::: Materials provided :::

(** C6 — ladder prefix invariant: [New] followed by any finite run of
    [Level] calls with arbitrary strings returns a logger (no fault) whose
    armed slots form a prefix of Error, Info, Debug: Debug armed implies
    Info and Error armed, Info armed implies Error armed. *)
Theorem ladder_invariant (c : Cfg) (levels : list string) (s : State Logger) :
  exists (l : loc) (s' : State Logger) (v : Logger),
    (let* l := New c in Levels l levels) s = Ok (l, s')
    /\ heap s' !! l = Some v
    /\ ladder v = true
    /\ (active (debugFn v) = true ->
        active (infoFn v) = true /\ active (errorFn v) = true)
    /\ (active (infoFn v) = true -> active (errorFn v) = true).
Proof.
  set (l := length (heap s)).
  set (v0 := arm (Cfg.Level c) l (fresh c)).
  set (v := fold_left (fun u level => arm level l u) levels v0).
  exists l, (mkState (heap s ++ [v]) (world s)), v.
  assert (Hv : ladder v = true).
  { apply fold_arm_ladder, arm_ladder. reflexivity. }
  split; [|split; [apply alloc_lookup|split; [exact Hv|now apply ladder_spelled]]].
  unfold bind. rewrite New_ok. fold l v0.
  rewrite (Levels_ok levels l _ v0) by apply alloc_lookup.
  cbn [heap world]. fold v. unfold l. now rewrite alloc_insert.
Qed.

Lemma ladder_invariant_witness :
  exists (l : loc) (s' : State Logger) (v : Logger),
    (let* l := New (Cfg.mk "Info" "svc" 0) in
     Levels l ["Debug"; "bogus"; "Error"]) emptyState = Ok (l, s')
    /\ heap s' !! l = Some v
    /\ ladder v = true
    /\ (active (debugFn v) = true ->
        active (infoFn v) = true /\ active (errorFn v) = true)
    /\ (active (infoFn v) = true -> active (errorFn v) = true).
Proof.
  exact (ladder_invariant (Cfg.mk "Info" "svc" 0) ["Debug"; "bogus"; "Error"]
           emptyState).
Defined.

(* ================================================================= *)
(** ** Idempotence and the returned receiver *)

(** C7 — for an allocated logger and any string, [Level] returns the
    pointer it was called on and changes the state only by replacing the
    struct behind that pointer (same address, same writer); a second call
    with the same string, on the returned pointer, returns the same pointer
    and leaves the state of the first call as it is. *)
Theorem Level_idempotent_returns_receiver (l : loc) (level : string)
    (s : State Logger) (v : Logger) :
  heap s !! l = Some v ->
  exists v',
    Level l level s = Ok (l, mkState (<[l := v']> (heap s)) (world s))
    /\ log v' = log v
    /\ Level l level (mkState (<[l := v']> (heap s)) (world s))
       = Ok (l, mkState (<[l := v']> (heap s)) (world s))
    /\ (let* l' := Level l level in Level l' level) s = Level l level s.
Proof.
  intros H. pose proof (lookup_lt_Some _ _ _ H) as Hlt.
  exists (arm level l v).
  assert (H2 : Level l level (mkState (<[l := arm level l v]> (heap s)) (world s))
               = Ok (l, mkState (<[l := arm level l v]> (heap s)) (world s))).
  { rewrite (Level_ok _ _ _ (arm level l v)) by now apply list_lookup_insert_eq.
    cbn [heap world]. now rewrite list_insert_insert_eq, arm_idempotent. }
  split; [now apply Level_ok|]. split; [apply arm_log|]. split; [exact H2|].
  unfold bind at 1. now rewrite (Level_ok _ _ _ _ H).
Qed.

:::

### [Exercise objective]
Return the records in their entirety. Keep every character as it is.

### [Exercise answer]
(** C6 — ladder prefix invariant: [New] followed by any finite run of
    [Level] calls with arbitrary strings returns a logger (no fault) whose
    armed slots form a prefix of Error, Info, Debug: Debug armed implies
    Info and Error armed, Info armed implies Error armed. *)
Theorem ladder_invariant (c : Cfg) (levels : list string) (s : State Logger) :
  exists (l : loc) (s' : State Logger) (v : Logger),
    (let* l := New c in Levels l levels) s = Ok (l, s')
    /\ heap s' !! l = Some v
    /\ ladder v = true
    /\ (active (debugFn v) = true ->
        active (infoFn v) = true /\ active (errorFn v) = true)
    /\ (active (infoFn v) = true -> active (errorFn v) = true).
Proof.
  set (l := length (heap s)).
  set (v0 := arm (Cfg.Level c) l (fresh c)).
  set (v := fold_left (fun u level => arm level l u) levels v0).
  exists l, (mkState (heap s ++ [v]) (world s)), v.
  assert (Hv : ladder v = true).
  { apply fold_arm_ladder, arm_ladder. reflexivity. }
  split; [|split; [apply alloc_lookup|split; [exact Hv|now apply ladder_spelled]]].
  unfold bind. rewrite New_ok. fold l v0.
  rewrite (Levels_ok levels l _ v0) by apply alloc_lookup.
  cbn [heap world]. fold v. unfold l. now rewrite alloc_insert.
Qed.

Lemma ladder_invariant_witness :
  exists (l : loc) (s' : State Logger) (v : Logger),
    (let* l := New (Cfg.mk "Info" "svc" 0) in
     Levels l ["Debug"; "bogus"; "Error"]) emptyState = Ok (l, s')
    /\ heap s' !! l = Some v
    /\ ladder v = true
    /\ (active (debugFn v) = true ->
        active (infoFn v) = true /\ active (errorFn v) = true)
    /\ (active (infoFn v) = true -> active (errorFn v) = true).
Proof.
  exact (ladder_invariant (Cfg.mk "Info" "svc" 0) ["Debug"; "bogus"; "Error"]
           emptyState).
Defined.

(* ================================================================= *)
(** ** Idempotence and the returned receiver *)

(** C7 — for an allocated logger and any string, [Level] returns the
    pointer it was called on and changes the state only by replacing the
    struct behind that pointer (same address, same writer); a second call
    with the same string, on the returned pointer, returns the same pointer
    and leaves the state of the first call as it is. *)
Theorem Level_idempotent_returns_receiver (l : loc) (level : string)
    (s : State Logger) (v : Logger) :
  heap s !! l = Some v ->
  exists v',
    Level l level s = Ok (l, mkState (<[l := v']> (heap s)) (world s))
    /\ log v' = log v
    /\ Level l level (mkState (<[l := v']> (heap s)) (world s))
       = Ok (l, mkState (<[l := v']> (heap s)) (world s))
    /\ (let* l' := Level l level in Level l' level) s = Level l level s.
Proof.
  intros H. pose proof (lookup_lt_Some _ _ _ H) as Hlt.
  exists (arm level l v).
  assert (H2 : Level l level (mkState (<[l := arm level l v]> (heap s)) (world s))
               = Ok (l, mkState (<[l := arm level l v]> (heap s)) (world s))).
  { rewrite (Level_ok _ _ _ (arm level l v)) by now apply list_lookup_insert_eq.
    cbn [heap world]. now rewrite list_insert_insert_eq, arm_idempotent. }
  split; [now apply Level_ok|]. split; [apply arm_log|]. split; [exact H2|].
  unfold bind at 1. now rewrite (Level_ok _ _ _ _ H).
Qed.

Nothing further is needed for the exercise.